In a testament to the meticulous infrastructure of Wingard's movie, while the chronological confusion is highly unnerving, it's never frustrating. Shot with a jittery camera and claustrophobic framing, it's a thoroughly teeth-clenching slow burn with only sporadic and mostly peripherally viewed moments of violence. Scenes blur-out rather than fade or cut, evoking hazy, half recalled memories - as though we're coming to from a beating and piecing it all together ourselves.
The audience is viscerally embraced from the outset and dragged through events by the scruff of their necks. Crucially too, unlike so many genre stablemates we don't travel with the police investigation but with those quotidian characters directly implicated in the drama.
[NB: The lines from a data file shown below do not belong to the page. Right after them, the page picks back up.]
(* ===== verification/SubRooms.v ===== *)
(** * Sub-rooms and passthrough (wavis-backend/src/voice/voice_orchestrator.rs)

    The sub-rooms of a voice room: who is in which one, when an empty one
    expires, and which pair of them hears each other.  Every operation is one
    critical section on the room; here its closure is a function on [RoomInfo]
    that returns the captured variables. *)

From S2P Require Import Prelude Signaling Invite RoomState ScreenShare SfuBridge Tokens SfuRelay.
Local Open Scope Z_scope.

(** [DEFAULT_SUB_ROOM_ID], [SUB_ROOM_DELETE_AFTER]. *)
Definition DEFAULT_SUB_ROOM_ID : string := "room-1".
Definition SUB_ROOM_DELETE_AFTER : Duration := from_secs 60.

(** [PendingSubRoomExpiry]. *)
Record PendingSubRoomExpiry : Type := mkPendingSubRoomExpiry {
  pe_sub_room_id : string;
  pe_delete_at : Instant
}.

(** [SubRoomActionResult]. *)
Record SubRoomActionResult : Type := mkSubRoomActionResult {
  sar_signals : list OutboundSignal;
  sar_expiry : option PendingSubRoomExpiry
}.

(** [SubRoomActionResult::default]. *)
Definition SubRoomActionResult_default : SubRoomActionResult := mkSubRoomActionResult [] None.

(** ** Field updates *)

Definition set_sub_rooms (f : list SubRoomInfo → list SubRoomInfo) (s : SubRoomState) : SubRoomState :=
  mkSubRoomState (f (sub_rooms s)) (participant_assignments s) (membership_sources s)
    (active_passthrough s) (passthrough_enabled s) (passthrough_volume_percent s)
    (passthrough_filters_enabled s) (passthrough_filter_strength s).
Definition set_assignment (f : gmap string string → gmap string string)
    (g : gmap string SubRoomMembershipSource → gmap string SubRoomMembershipSource)
    (s : SubRoomState) : SubRoomState :=
  mkSubRoomState (sub_rooms s) (f (participant_assignments s)) (g (membership_sources s))
    (active_passthrough s) (passthrough_enabled s) (passthrough_volume_percent s)
    (passthrough_filters_enabled s) (passthrough_filter_strength s).
Definition set_active_passthrough (x : option PassthroughPair) (s : SubRoomState) : SubRoomState :=
  mkSubRoomState (sub_rooms s) (participant_assignments s) (membership_sources s)
    x (passthrough_enabled s) (passthrough_volume_percent s)
    (passthrough_filters_enabled s) (passthrough_filter_strength s).
Definition set_enabled (b : bool) (s : SubRoomState) : SubRoomState :=
  mkSubRoomState (sub_rooms s) (participant_assignments s) (membership_sources s)
    (active_passthrough s) b (passthrough_volume_percent s)
    (passthrough_filters_enabled s) (passthrough_filter_strength s).
Definition set_volume (v : Z) (s : SubRoomState) : SubRoomState :=
  mkSubRoomState (sub_rooms s) (participant_assignments s) (membership_sources s)
    (active_passthrough s) (passthrough_enabled s) v
    (passthrough_filters_enabled s) (passthrough_filter_strength s).
Definition set_filter (b : bool) (n : Z) (s : SubRoomState) : SubRoomState :=
  mkSubRoomState (sub_rooms s) (participant_assignments s) (membership_sources s)
    (active_passthrough s) (passthrough_enabled s) (passthrough_volume_percent s) b n.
The story's central trio are all driven by elusive motives, and share a frightening awkwardness that refuses to lock down their agendas. Sarah and Kevin's exchanges as their budding relationship develops are brilliantly orchestrated to unsettle. The very banality of their verbal and physical gestures implies a creepy and haunting ambiguity. Superb performances from Seimetz and Swanberg, are more than matched by Bowen's (The House of the Devil, Hatchet 2) deftly played serial killer.
The final act threatens to undo the good work, before surprising once more with a turn that marks this out as one of the most distinct serial killer movies in years.
Nothing to see here. Literally, other than the film itself, which is rendered well on the DVD and I can't see the grainy shaky-cam benefiting much from a high-def disc. Sound is clear and a well-balanced mix.
A Horrible Way To Die is out on UK DVD and Blu-ray from 19th March 2012 through Anchor Bay Entertainment.